Oil prices are stable on Wednesday, oscillating between rise and fall: the surplus of black gold anticipated in the coming months remains the dominant factor on the market, due to sluggish Chinese demand.
Around 4:50 p.m. GMT (5:50 p.m. in Paris), the price of a barrel of Brent from the North Sea, for delivery in January, gained 0.49% to $72.23.
Its American equivalent, a barrel of West Texas Intermediate (WTI), for delivery in December, rose 0.50% to $68.46.
“Despite Beijing’s stimulus measures, Chinese growth should be lower than previous forecasts,” said Ricardo Evangelista, analyst at ActivTrades.
The slowdown in China, weighed down by sluggish consumption and a severe real estate crisis, adds to the bearish outlook for the oil market, the demand for black gold being strongly correlated with the economic health of the Asian giant, the world’s leading importer of oil.
The Organization of the Petroleum Exporting Countries (OPEC) lowered its oil demand forecast on Tuesday for the fourth consecutive month, due to downward revisions to Chinese demand.

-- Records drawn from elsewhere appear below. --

Lemma admitting_true h t d id b :
  workspace_bootstrap_credentials d !! id = Some b → admitting h t d b = true →
  ∃ w, workspaces d !! bc_workspace_id b = Some w ∧
       admits_at h t d (bc_workspace_id b) (w_credential_generation w).
Proof.
  intros Hb Ha. unfold admitting, open_bootstrap in Ha.
  destruct (workspaces d !! bc_workspace_id b) as [w|] eqn:Hw; [|by rewrite andb_false_r in Ha].
  destruct (tenants d !! w_tenant_id w) as [te|] eqn:Ht; [|by rewrite !andb_false_r in Ha].
  rewrite !andb_true_iff, !negb_true_iff, !bool_decide_eq_true in Ha.
  destruct Ha as [[[Hh [Hc Hr]] Hexp] [Hg [Ho Hg']]]. exists w. split; [done|].
  exists id, b, w, te. apply is_none_true in Hc, Hr. apply Z.ltb_lt in Hexp. done.
Qed.

(** Consuming a bootstrap. *)
Lemma consume_Some h ai ah ae ri rh fi fe s c s' :
  consume_bootstrap_and_insert_session env h ai ah ae ri rh fi fe s = (Done (Some c), s') →
  let d := others env (moment s) (db s) in
  (∃ id b, workspace_bootstrap_credentials d !! id = Some b ∧ admitting h (clock env (S (moment s))) d b = true ∧
           bc_workspace_id b = cb_workspace_id c) ∧
  admits_at h (clock env (S (moment s))) d (cb_workspace_id c) (cb_generation c) ∧
  spent h (cb_workspace_id c) (db s').
Proof.
  intros H d. unfold consume_bootstrap_and_insert_session in H.
  apply transaction_Done in H as [H|(s1 & H & _)]; [|by m_cases H].
  apply m_bind_Done in H as (row & s1 & [-> ->]%query_Done & H). cbn in H. fold d in H.
  destruct (rows _ _) as [|[id b] l] eqn:E; cbn in H; [by m_cases H|].
  assert (Hin : (id, b) ∈ (id, b) :: l) by left. rewrite <-E in Hin. apply elem_rows in Hin as [Hb Ha].
  destruct (admitting_true _ _ _ _ _ Hb Ha) as (w & Hw & Hadm). rewrite Hw in H. cbn in H.
  assert (Hh : bc_credential_hash b = h ∧ is_none (bc_consumed_at b) = true).
  { unfold admitting, open_bootstrap in Ha. rewrite !andb_true_iff, bool_decide_eq_true in Ha. tauto. }
  apply m_bind_Done in H as (? & s2 & [_ ->]%execute_Done & H).
  match type of H with ?m ?s2 = _ =>
    assert (Hm : moves advances m); [|apply (runs_to _ _ _ _ _ Hm) in H as Hadv] end.
  { repeat (runs_step || solve [auto with runs typeclass_instances]).
    - apply moves_sql; [apply _|]. intros. by eapply advances_insert_credential.
    - apply moves_sql; [apply _|]. intros. by eapply advances_insert_credential.
    - apply moves_execute; [apply _|]. intros. apply advances_set_workspace. intros. by apply later_workspace_kept. }
  repeat (apply m_bind_Done in H as (? & ? & _ & H)). apply m_ret_Done in H as [[= <-] ->].
  split; [by exists id, b|]. split; [exact Hadm|]. apply (spent_stays _ _ _ _ Hadv). right. cbn.
  destruct Hh as [Hh Hn]. exists id. rewrite lookup_update, Hb. cbn.
  rewrite bool_decide_eq_true_2, Hn by done. cbn. eexists. done.
Qed.

Lemma consume_refuses h ai ah ae ri rh fi fe s :
  (∀ id b, workspace_bootstrap_credentials (others env (moment s) (db s)) !! id = Some b →
     admitting h (clock env (S (moment s))) (others env (moment s) (db s)) b = false) →
  ∃ s', consume_bootstrap_and_insert_session env h ai ah ae ri rh fi fe s = (Done None, s').
Proof.
  intros Hu. unfold consume_bootstrap_and_insert_session, transaction, atomically, mbind, m_bind, query, sql. cbn.
  destruct (rows _ _) as [|[id b] l] eqn:E; cbn; [eauto|].
  assert (Hin : (id, b) ∈ (id, b) :: l) by left. rewrite <-E in Hin. apply elem_rows in Hin as [Hb Ha].
  by rewrite (Hu id b Hb) in Ha.
Qed.
(** * Pattern-matching engine of the dashboard: a shallow embedding

    The engine lives in the [PatternRecognition] component: a drawn stroke
    is normalised, resampled by arc length and compared with every series
    of the corpus by dynamic time warping; the ten closest series are kept.

    The program is written once, over a type of numbers with the
    operations JavaScript provides ([JS.Number]).  Two instances follow:
    - [binary64], the IEEE 754 doubles of JavaScript, on which the program
      runs ([vm_compute]);
    - [exactNumber], a real number, one of the two infinities, or NaN,
      with exact arithmetic on the real numbers (rounding, overflow and
      the sign of zero are left out) and the special values of IEEE 754,
      so that [0 / 0], [x || 1], [Math.min()] and the [Infinity] cells of
      the DTW table behave as in the source.  The theorems are about this
      instance. *)

From Stdlib Require Import Reals Lra Lia ZArith.
From Stdlib Require Floats Uint63 OrderedTypeEx.
From stdpp Require Import base list strings sorting pretty.

Open Scope R_scope.

(** ** Numbers *)

Module JS.

(** The operations on numbers that the engine uses. *)
Class Number (N : Type) : Type := {
  (** an integer literal *)
  lit : Z -> N;
  (** a length or a loop counter used as a number *)
  ofNat : nat -> N;
  (** [Infinity] and [-Infinity] *)
  infinity : N;
  minusInfinity : N;
  (** what arithmetic makes of [undefined] *)
  nan : N;
  (** [a + b], [a - b], [a * b], [a / b] *)
  add : N -> N -> N;
  sub : N -> N -> N;
  mul : N -> N -> N;
  div : N -> N -> N;
  (** [a < b], [a >= b], [a > b] *)
  lt : N -> N -> bool;
  ge : N -> N -> bool;
  gt : N -> N -> bool;
  (** [Math.sqrt(a)] and [Math.pow(a, 2)] *)
  sqrt : N -> N;
  pow2 : N -> N;
  (** [Math.min(a, b)] and [Math.max(a, b)] *)
  min2 : N -> N -> N;
  max2 : N -> N -> N;
  (** the truthiness of a number *)
  truthy : N -> bool
}.

(** [Math.min(...l)] and [Math.max(...l)]: with no argument they are
    [Infinity] and [-Infinity]. *)
Definition min {N : Type} `{!Number N} (l : list N) : N :=
  foldr min2 infinity l.

Definition max {N : Type} `{!Number N} (l : list N) : N :=
  foldr max2 minusInfinity l.

(** [a || b] on numbers. *)
Definition or {N : Type} `{!Number N} (a b : N) : N :=
  if truthy a then a else b.

End JS.

Declare Scope num_scope.
Delimit Scope num_scope with num.
Infix "+" := JS.add : num_scope.
Infix "-" := JS.sub : num_scope.
Infix "*" := JS.mul : num_scope.
Infix "/" := JS.div : num_scope.
Infix "<?" := JS.lt : num_scope.
Infix ">=?" := JS.ge (at level 70) : num_scope.
Infix ">?" := JS.gt (at level 70) : num_scope.

(** The literals of the source. *)
Notation "0" := (JS.lit 0%Z) : num_scope.
Notation "1" := (JS.lit 1%Z) : num_scope.
Notation "2" := (JS.lit 2%Z) : num_scope.
Notation "5" := (JS.lit 5%Z) : num_scope.
Notation "20" := (JS.lit 20%Z) : num_scope.
Notation "100" := (JS.lit 100%Z) : num_scope.

(** *** Exact numbers *)

Inductive num : Type :=
| Fin (r : R)
| PInf
| NInf
| NaN.

Bind Scope num_scope with num.

Module Num.

Definition Rltb (a b : R) : bool := if Rlt_dec a b then true else false.
Definition Reqb (a b : R) : bool := if Req_dec_T a b then true else false.

Definition finite (a : num) : Prop :=
  match a with Fin _ => True | _ => False end.

Definition isNaN (a : num) : bool :=
  match a with NaN => true | _ => false end.

Definition lit (z : Z) : num := Fin (IZR z).

Definition ofNat (n : nat) : num := Fin (INR n).

(** Unary minus. *)
Definition neg (a : num) : num :=
  match a with
  | Fin r => Fin (- r)
  | PInf => NInf
  | NInf => PInf
  | NaN => NaN
  end.

Definition add (a b : num) : num :=
  match a, b with
  | Fin r, Fin s => Fin (r + s)
  | NaN, _ | _, NaN => NaN
  | PInf, NInf | NInf, PInf => NaN
  | PInf, _ | _, PInf => PInf
  | NInf, _ | _, NInf => NInf
  end.

Definition sub (a b : num) : num := add a (neg b).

Since Donald Trump’s victory in the American presidential election, black gold has also suffered from the appreciation of the dollar. The price of oil being expressed in dollars, “a stronger greenback makes it relatively more expensive for foreign buyers” and reduces demand, recalls Ricardo Evangelista.
The election of the Republican is a difficult factor for the markets to read.
On the one hand, investors expect favorable conditions for American producers, which would favor supply.
But his election thwarts efforts to accelerate the development of renewable energies, supporting demand for fossil fuels.
“Nothing yet indicates that the use of fossil fuels has reached its maximum,” declared Professor Pierre Friedlingstein, of the British University of Exeter, on the third day of a COP29 where leaders of rich countries are reluctant to accelerate climate efforts.
Oil prices remain at relatively low levels, after a drop of almost 5% in two sessions, Friday and Monday, due to a market with excess supply.